The program requires hospitals to manage the patients from admission through the end of the care continuum, Malone points out. “Hospitals are taking the biggest risk and they have to take some responsibility in overseeing the plan of care throughout the episode of care,” he adds.

Bundled payments require case managers to shift to a totally different way of thinking, Hopkins says. “The program mandates that case managers look at the most cost-effective plan for each patient. They have to manage the length of stay in the acute care hospital more closely and ensure that the patient stays at the lowest level of care possible at the least cost throughout the episode of care,” she says.

Case managers are critical to the success of bundled payments, Malone adds.

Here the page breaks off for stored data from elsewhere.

(* ===== verification/Reass.v ===== *)
(** * IPv4 reassembly: lwip/src/core/ipv4/ip4_frag.c

    The queue of incomplete datagrams.  Received fragments stay in the packet buffers
    they came in; a helper struct laid over their IP header links those of a datagram.
    IP_REASS_CHECK_OVERLAP and IP_REASS_FREE_OLDEST are 1, IP_REASS_MAX_PBUFS is 10. *)

From S2P Require Import Prelude Def Ip4Addr InetChksum Pbuf PbufData PbufAlloc Net Ip4 Icmp.

(** ** Definitions *)

Definition IP_REASS_FLAG_LASTFRAG : Z := 1.
Definition IP_REASS_MAXAGE : Z := 3.
Definition IP_REASS_MAX_PBUFS : Z := 10.

(** [struct ip_reass_helper]. *)
Definition next_pbuf (m : memory) (iprh : Z) : Z := rd32 m iprh.
Definition iprh_start (m : memory) (iprh : Z) : Z := rd16 m (iprh + 4).
Definition iprh_end (m : memory) (iprh : Z) : Z := rd16 m (iprh + 6).
Definition set_next_pbuf (m : memory) (iprh v : Z) : memory := wr32 m iprh v.

Definition SIZEOF_IP_REASS_HELPER : Z := 8.

(** The fields of a copied header. *)
Definition hdr_id (bs : list Z) : Z := le_val (take 2 (skipn 4 bs)).
Definition hdr_offset (bs : list Z) : Z := le_val (take 2 (skipn 6 bs)).
Definition hdr_src (bs : list Z) : Z := le_val (take 4 (skipn 12 bs)).
Definition hdr_dest (bs : list Z) : Z := le_val (take 4 (skipn 16 bs)).

(** The header that [fraghdr] points to. *)
Definition hdr_at (m : memory) (fraghdr : Z) : list Z := rd m fraghdr (Z.to_nat IP_HLEN).

Definition IP_ADDRESSES_AND_ID_MATCH (a b : list Z) : bool :=
  (hdr_src a =? hdr_src b) && (hdr_dest a =? hdr_dest b) && (hdr_id a =? hdr_id b).

Definition with_reass_p (v : Z) (r : ip_reassdata) : ip_reassdata :=
  mk_reass v (reass_iphdr r) (datagram_len r) (reass_flags r) (timer r).
Definition with_reass_iphdr (v : list Z) (r : ip_reassdata) : ip_reassdata :=
  mk_reass (reass_p r) v (datagram_len r) (reass_flags r) (timer r).
Definition with_datagram_len (v : Z) (r : ip_reassdata) : ip_reassdata :=
  mk_reass (reass_p r) (reass_iphdr r) v (reass_flags r) (timer r).
Definition with_reass_flags (v : Z) (r : ip_reassdata) : ip_reassdata :=
  mk_reass (reass_p r) (reass_iphdr r) (datagram_len r) v (timer r).
Definition with_timer (v : Z) (r : ip_reassdata) : ip_reassdata :=
  mk_reass (reass_p r) (reass_iphdr r) (datagram_len r) (reass_flags r) v.
Lemma chain_frag_spec n i ipr f l1 l2 :
  reassdatagrams n !! i = Some ipr ->
  flist (pbufs (packets n)) (mem n) (reass_p ipr) (l1 ++ l2) -> before (f_start f) l1 l2 ->
  pbufs (packets n) !! f_p f = Some (f_b f) -> f_p f <> NULL -> hlp f <> NULL ->
  frag_interval (mem n) (hlp f) f -> helpers_apart (l1 ++ f :: l2) -> Forall (fun g => is_u32 (f_p g)) (l1 ++ f :: l2) ->
  exists m',
    (forall x, (forall g, g ∈ l1 ++ l2 -> x < hlp g \/ hlp g + 4 <= x) -> (x < hlp f \/ hlp f + 8 <= x) -> rd8 m' x = rd8 (mem n) x)
    /\ if refused l1 l2 (f_start f) (f_end f) then
         flist (pbufs (packets n)) m' (reass_p ipr) (l1 ++ l2)
         /\ ip_reass_chain_frag_into_datagram_and_validate custom_free n i (f_p f)
            = (let* clen := pbuf_clen (packets (with_mem m' n)) (f_p f) in
               let* n2 := free custom_free (with_reass (reassdatagrams n) (reassdata_pool n) (u16 (ip_reass_pbufcount n - clen)) (with_mem m' n))
                   (f_p f) in
               Ok (false, n2))
       else
         let l := l1 ++ f :: l2 in
         let n' := with_mem m' (set_reass n i (with_reass_p (firstp l) ipr)) in
         flist (pbufs (packets n)) m' (firstp l) l
         /\ ip_reass_chain_frag_into_datagram_and_validate custom_free n i (f_p f)
            = (if last_seen ipr && starts_at_0 l && no_hole_seen l1 f l2 then
                 if (1 <? Z.of_nat (length l)) && (end_of l =? datagram_len ipr) then Ok (true, n') else Fault FAssert
               else Ok (false, n')).
Proof.
  intros Hi Hl Hbf Hb Hne Hhn (Ehl & Es & Ee) Hap H32. unfold ip_reass_chain_frag_into_datagram_and_validate, reass_at. rewrite Hi. cbn [res_bind].
  unfold pbuf_at. rewrite (deref_ok _ _ _ Hb). cbn [res_bind]. fold (hlp f). rewrite Ehl. change (5 * 4) with 20. rewrite <- Es, <- Ee.
  change (SIZEOF_IP_REASS_HELPER <=? IP_HLEN) with true. cbn [lwip_assert res_bind].
  set (h := pbufs (packets n)) in *. fold (helper_mem (mem n) (hlp f) (f_start f) (f_end f)).
  set (m3 := helper_mem (mem n) (hlp f) (f_start f) (f_end f)). change (pbufs (packets (with_mem m3 n))) with h.
  destruct (helper_mem_spec (mem n) (hlp f) (f_start f) (f_end f)) as (Hnx & Hms & Hme & Hfr3);
    [rewrite Es; apply u16_range|rewrite Ee; apply u16_range|]. fold m3 in Hnx, Hms, Hme, Hfr3.
  assert (Hl3 : flist h m3 (reass_p ipr) (l1 ++ l2)).
  { eapply fseg_frame; [|exact Hl]. intros g x Hg Hx. apply Hfr3. destruct (helpers_ne l1 f l2 g Hap Hg) as [_ [?|?]]; lia. }
  assert (Hf3 : frag_at h m3 (f_p f) f) by (split_and!; done).
  assert (Hnd : NoDup (hlp <$> l1 ++ l2)).
  { destruct Hap as [Hnd _]. rewrite fmap_app, fmap_cons, <- Permutation_middle, <- fmap_app in Hnd. by apply NoDup_cons in Hnd as [_ ?]. }
  pose proof (flist_fuel _ _ _ _ Hl Hnd) as Hfuel.
  destruct (find_place_spec h m3 (hlp f) (f_start f) (f_end f) l1 l2 (walk_fuel h) (reass_p ipr) None true Hms Hme Hl3 Hbf I Hfuel)
    as (r & Er & Hr). cbn [addr_of] in Er. rewrite Er. cbn [res_bind].
  assert (Elast : bool_decide (lastf None l1 = None) = bool_decide (l1 = [])).
  { apply bool_decide_ext. unfold lastf. destruct (last l1) eqn:E; [|by apply last_None in E].
    split; [done|]. intros ->. done. }
  rewrite Elast in Hr. fold (refused l1 l2 (f_start f) (f_end f)) in Hr. destruct (refused l1 l2 (f_start f) (f_end f)) eqn:Eref.
  - destruct Hr as (q & ->). exists (set_next_pbuf m3 (hlp f) q). split; [|split; [|reflexivity]].
    + intros x _ Hx. rewrite set_next_frame by lia. by apply Hfr3.
    + eapply fseg_frame; [|exact Hl3]. intros g x Hg Hx. apply set_next_frame. destruct (helpers_ne l1 f l2 g Hap Hg) as [_ [?|?]]; lia.
  - subst r. assert (Hend : forall g, lastf None l1 = Some g -> f_end g <= f_start f).
    { intros g Hg. unfold lastf in Hg. destruct (last l1) as [g'|] eqn:E; [|done]. injection Hg as ->.
      apply last_Some_elem_of in E. unfold refused in Eref. apply orb_false_iff in Eref as [Eref _].
      rewrite <- not_true_iff_false, existsb_exists in Eref. apply Z.ltb_ge.
      destruct (f_start f <? f_end g) eqn:Elt; [|done]. destruct Eref. exists g. split; [by apply list_elem_of_In|done]. }
    destruct (link_frag_spec h m3 (reass_p ipr) l1 f l2 (true && contig None l1) Hl3 Hf3 Hnx Hap H32 Hend) as (m' & El & Hl' & Hfr').
    rewrite El. cbn [res_bind]. exists m'. split.
    { intros x Hx Hxf. rewrite Hfr', Hfr3; [done|lia|]. intros g Hg. apply elem_of_app in Hg as [Hg|Hg]; [apply Hx; apply elem_of_app; by left|].
      apply elem_of_cons in Hg as [->|Hg]; [lia|apply Hx; apply elem_of_app; by right]. }
    assert (Efp : firstp (l1 ++ [f]) = firstp (l1 ++ f :: l2)) by (by destruct l1). rewrite Efp in *.
    cbv zeta. split; [exact Hl'|].
    rewrite (validate_spec h m' (with_reass_p (firstp (l1 ++ f :: l2)) ipr) l1 f l2); [|exact Hl'|exact Hap|].
    2:{ rewrite length_app in Hfuel. lia. }
    change (last_seen (with_reass_p _ ipr)) with (last_seen ipr). change (datagram_len (with_reass_p _ ipr)) with (datagram_len ipr).
    unfold no_hole_seen. cbn [andb].
    match goal with |- context [if bool_decide (l2 = []) then ?c && ?x else ?c] =>
      replace (if bool_decide (l2 = []) then c && x else c) with (c && (if bool_decide (l2 = []) then x else true))
        by (destruct (bool_decide (l2 = [])); [done|by rewrite andb_true_r]); generalize x; intros lk end.
    destruct (last_seen ipr), (starts_at_0 _), (contig None l1), (contig (Some f) l2), (if bool_decide (l2 = []) then lk else true);
      cbn [andb]; try done; by destruct ((1 <? _) && _).
Qed.
End Chain.
Lemma tmr_groups_ok tot nif : forall count n k,
  igmp_ok tot n -> holds (tmr_groups stale_flags custom_free callback_ok netif_output count n nif k) (igmp_ok tot).
Proof.
  induction count as [|count IH]; intros n k Hok; cbn [tmr_groups]; [done|].
  eapply holds_call; [apply group_at_holds|]. intros g Hg. apply (holds_call _ _ (igmp_ok tot)); [|intros n1 H1; by apply IH].
  destruct (Z.ltb_spec 0 (group_timer g)) as [Ht|Ht]; [|done]. cbv zeta.
  destruct (Z.eqb_spec (group_timer g - 1) 0) as [E|E].
  - rewrite E. apply timeout_ok; [done|done|lia].
  - cbn [holds]. eapply igmp_ok_group; [exact Hok|exact Hg|done|]. destruct (proj2 (proj1 Hok nif) k g Hg) as [Hu Hgk]. split; [done|].
    destruct k; cbn; [split_and!; [apply Hgk|apply Hgk|cbn; lia]|]. destruct Hgk as [Ha [[Es _]|[_ E0]]]; [|lia].
    split; [done|]. left. cbn. split; [done|lia].
Qed.

Lemma tmr_ok tot n : igmp_ok tot n -> holds (igmp_tmr stale_flags custom_free callback_ok netif_output n) (igmp_ok tot).
Proof.
  unfold igmp_tmr. generalize (netif_list n). intros l. revert n. induction l as [|nif l IH]; intros n Hok; cbn [tmr_netifs]; [done|].
  eapply holds_call; [by apply tmr_groups_ok|]. intros n1 H1. by apply IH.
Qed.

Lemma join_on_ok tot ifaddr addr l : forall n err,
  igmp_ok tot n ->
  holds (join_on stale_flags custom_free callback_ok netif_output igmp_mac_filter n l ifaddr addr err) (fun r => igmp_ok tot (snd r)).
Proof.
  induction l as [|nif l IH]; intros n err Hok; cbn [join_on]; [done|]. apply holds_skip. intros nf.
  destruct (on_interface nf ifaddr); [|by apply IH]. eapply holds_call; [by apply join_netif_ok|]. intros [e n1] H1. cbn [snd] in H1.
  case_bool_decide; [by apply IH|done].
Qed.

Lemma leave_on_ok tot ifaddr addr l : forall n err,
  igmp_ok tot n ->
  holds (leave_on stale_flags custom_free callback_ok netif_output igmp_mac_filter n l ifaddr addr err) (fun r => igmp_ok tot (snd r)).
Proof.
  induction l as [|nif l IH]; intros n err Hok; cbn [leave_on]; [done|]. apply holds_skip. intros nf.
  destruct (on_interface nf ifaddr); [|by apply IH]. eapply holds_call; [by apply leave_netif_ok|]. intros [e n1] H1. by apply IH.
Qed.

(** What happens to the groups: the calls of the API, incoming messages, the timer, and
    anything else that leaves them alone. *)
Inductive igmp_step : net A W -> net A W -> Prop :=
| istep_start n nif e n' : igmp_start igmp_mac_filter n nif = Ok (e, n') -> igmp_step n n'
| istep_stop n nif e n' : igmp_stop igmp_mac_filter n nif = Ok (e, n') -> igmp_step n n'
| istep_report n nif : igmp_step n (igmp_report_groups n nif)
| istep_input n p inp dest n' : igmp_input custom_free n p inp dest = Ok n' -> igmp_step n n'
| istep_join n ifaddr addr e n' :
    igmp_joingroup stale_flags custom_free callback_ok netif_output igmp_mac_filter n ifaddr addr = Ok (e, n') -> igmp_step n n'
| istep_join_netif n nif addr e n' :
    igmp_joingroup_netif stale_flags custom_free callback_ok netif_output igmp_mac_filter n nif addr = Ok (e, n') -> igmp_step n n'
| istep_leave n ifaddr addr e n' :
    igmp_leavegroup stale_flags custom_free callback_ok netif_output igmp_mac_filter n ifaddr addr = Ok (e, n') -> igmp_step n n'
| istep_leave_netif n nif addr e n' :
    igmp_leavegroup_netif stale_flags custom_free callback_ok netif_output igmp_mac_filter n nif addr = Ok (e, n') -> igmp_step n n'
| istep_tmr n n' : igmp_tmr stale_flags custom_free callback_ok netif_output n = Ok n' -> igmp_step n n'
| istep_other n n' : igmp_data (igmp n') = igmp_data (igmp n) -> igmp_pool (igmp n') = igmp_pool (igmp n) -> igmp_step n n'.

Lemma igmp_step_ok tot n n' : igmp_ok tot n -> igmp_step n n' -> igmp_ok tot n'.
Proof.
  intros Hok Hs. destruct Hs as [n nif e n' E|n nif e n' E|n nif|n p inp dest n' E|n ifaddr addr e n' E|n nif addr e n' E
    |n ifaddr addr e n' E|n nif addr e n' E|n n' E|n n' E1 E2].
  - exact (holds_ok _ _ _ (igmp_start_ok tot n nif Hok) E).
  - exact (holds_ok _ _ _ (igmp_stop_ok tot n nif Hok) E).
  - by apply delay_all_ok.
  - exact (holds_ok _ _ _ (igmp_input_ok tot n p inp dest Hok) E).
  - unfold igmp_joingroup in E. destruct (negb _); [by injection E as _ <-|]. destruct (_ =? _); [by injection E as _ <-|].
    exact (holds_ok _ _ _ (join_on_ok tot ifaddr addr _ n ERR_VAL Hok) E).
  - exact (holds_ok _ _ _ (join_netif_ok tot n nif addr Hok) E).
  - unfold igmp_leavegroup in E. destruct (negb _); [by injection E as _ <-|]. destruct (_ =? _); [by injection E as _ <-|].
    exact (holds_ok _ _ _ (leave_on_ok tot ifaddr addr _ n ERR_VAL Hok) E).
  - exact (holds_ok _ _ _ (leave_netif_ok tot n nif addr Hok) E).
  - exact (holds_ok _ _ _ (tmr_ok tot n Hok) E).
  - unfold igmp_ok, groups in *. by rewrite E1, E2.
Qed.
End Invariant.

Section Wellformed.
Context {A W : Type} `{AllocOps A} `{FragPool A}.

(** C30: The groups are well formed at all times: on each interface the first group, if any, is
    the all-systems group and it is the only one with that address, no address occurs twice,
    the use counters fit their byte, every other group is either waiting to report with its
    timer running or idle with its timer stopped, so that no report is forgotten; and the
    groups of the interfaces and of the pool together are always the same number, so that
    none is lost or freed twice. *)
Theorem igmp_groups_wellformed (stale_flags : Z -> Z) (custom_free : Z -> Z -> Pbuf.state A -> res (Pbuf.state A))
    (callback_ok : bool) (netif_output : net A W -> Z -> Z -> Z -> res (err_t * net A W))
    (igmp_mac_filter : net A W -> Z -> Z -> bool -> res (net A W)) (n n' : net A W) :
  (forall n nif p dest, holds (netif_output n nif p dest) (fun r => igmp (snd r) = igmp n)) ->
  (forall n nif a add, holds (igmp_mac_filter n nif a add) (fun n' => igmp n' = igmp n)) ->
  igmp_data (igmp n) = ∅ ->
  rtc (igmp_step stale_flags custom_free callback_ok netif_output igmp_mac_filter) n n' ->
  igmp_ok (igmp_pool (igmp n)) n'.
Proof.
  intros Hout Hfil He Hr.
  assert (Hok : igmp_ok (igmp_pool (igmp n)) n).
  { split; [intros nif; unfold groups; rewrite He, lookup_empty; apply list_ok_nil|]. rewrite He. unfold group_count.
    rewrite map_to_list_empty. cbn. lia. }
  clear He. revert Hok. generalize (igmp_pool (igmp n)). intros tot. induction Hr as [|x y z Hs _ IH]; intros Hx; [done|].
  apply IH. by eapply igmp_step_ok.
Qed.
End Wellformed.

(** ** Examples *)

Section Examples.

(** The interface of [ex_net] with IGMP, and nothing yet on it. *)
Definition igmp_net : net (heap_pools * frag_pool) (list (list Z)) :=
  with_netifs {[1 := mk_netif 16777226 16777215 0 (netif_flags ex_netif + NETIF_FLAG_IGMP) [] 1500 [] 0 NULL NULL 0]} ex_net.

Definition no_filter {A W} (n : net A W) (nif a : Z) (add : bool) : res (net A W) := Ok n.

(** 224.1.2.3. *)
Definition ex_group : Z := 50463200.

Definition ex_join (n : net (heap_pools * frag_pool) (list (list Z))) : res (net (heap_pools * frag_pool) (list (list Z))) :=
  let* (_, n) := igmp_joingroup_netif (fun _ => 0) (frag_custom_free 3) true ex_output no_filter n 1 ex_group in Ok n.

Lemma ex_output_frame {A} (n : net A (list (list Z))) nif p dest :
  holds (ex_output n nif p dest) (fun r => igmp (snd r) = igmp n).
Proof. unfold ex_output. apply holds_skip. by intros v. Qed.

Lemma igmp_groups_wellformed_witness :
  exists n1 n2 e1 e2, igmp_start no_filter igmp_net 1 = Ok (e1, n1)
    /\ igmp_joingroup_netif (fun _ => 0) (frag_custom_free 3) true ex_output no_filter n1 1 ex_group = Ok (e2, n2)
    /\ length (groups n2 1) = 2%nat /\ igmp_ok 8 n2.
Proof.
  eexists _, _, _, _. split; [vm_compute; reflexivity|]. split; [vm_compute; reflexivity|]. split; [vm_compute; reflexivity|].
  refine (igmp_groups_wellformed (fun _ => 0) (frag_custom_free 3) true ex_output no_filter igmp_net _ ex_output_frame _ _ _).
  - intros. reflexivity.
  - vm_compute. reflexivity.
  - eapply rtc_l; [eapply (istep_start _ _ _ _ _ _ 1); vm_compute; reflexivity|].
    eapply rtc_l; [eapply (istep_join_netif _ _ _ _ _ _ 1 ex_group); vm_compute; reflexivity|]. apply rtc_refl.
Defined.

(** The use counter is a byte that is not checked: after 256 joins it is 0, and the first
    leave removes the group although 255 uses remain. *)
Theorem igmp_use_wraps :
  exists n1 n2 n3 e1 e3, igmp_start no_filter igmp_net 1 = Ok (e1, n1)
    /\ Nat.iter 256 (fun r => let* n := r in ex_join n) (Ok n1) = Ok n2
    /\ (group_use <$> groups n2 1) = [1; 0]
    /\ igmp_leavegroup_netif (fun _ => 0) (frag_custom_free 3) true ex_output no_filter n2 1 ex_group = Ok (e3, n3)
    /\ igmp_lookfor_group (groups n3 1) ex_group = None.
Proof.
  eexists _, _, _, _, _. split; [vm_compute; reflexivity|]. split; [vm_compute; reflexivity|].
  split; [vm_compute; reflexivity|]. split; [vm_compute; reflexivity|]. vm_compute. reflexivity.
Qed.
End Examples.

“Case managers are at the heart of making sure that bundled payments programs are effective from an outcomes, an operational, and a cost perspective. If hospital leadership hasn’t come to case management yet, the department leadership needs to learn what is happening in their hospital and become a part of it,” Malone says. At the end of the day, case management is going to be responsible for the entire care continuum and how that is orchestrated without additional silos and fragmentation will be key, Hopkins says. “Case managers’ responsibilities are going to extend outside the walls of the hospital,” she adds.

Editor’s note: As this issue went to press, CMS proposed beginning a mandatory bundled payments pilot program for cardiac patients in 98 metropolitan areas beginning July 1, 2017. CMS also proposed adding hip and femur fractures to the Comprehensive Care for Joint Replacement program.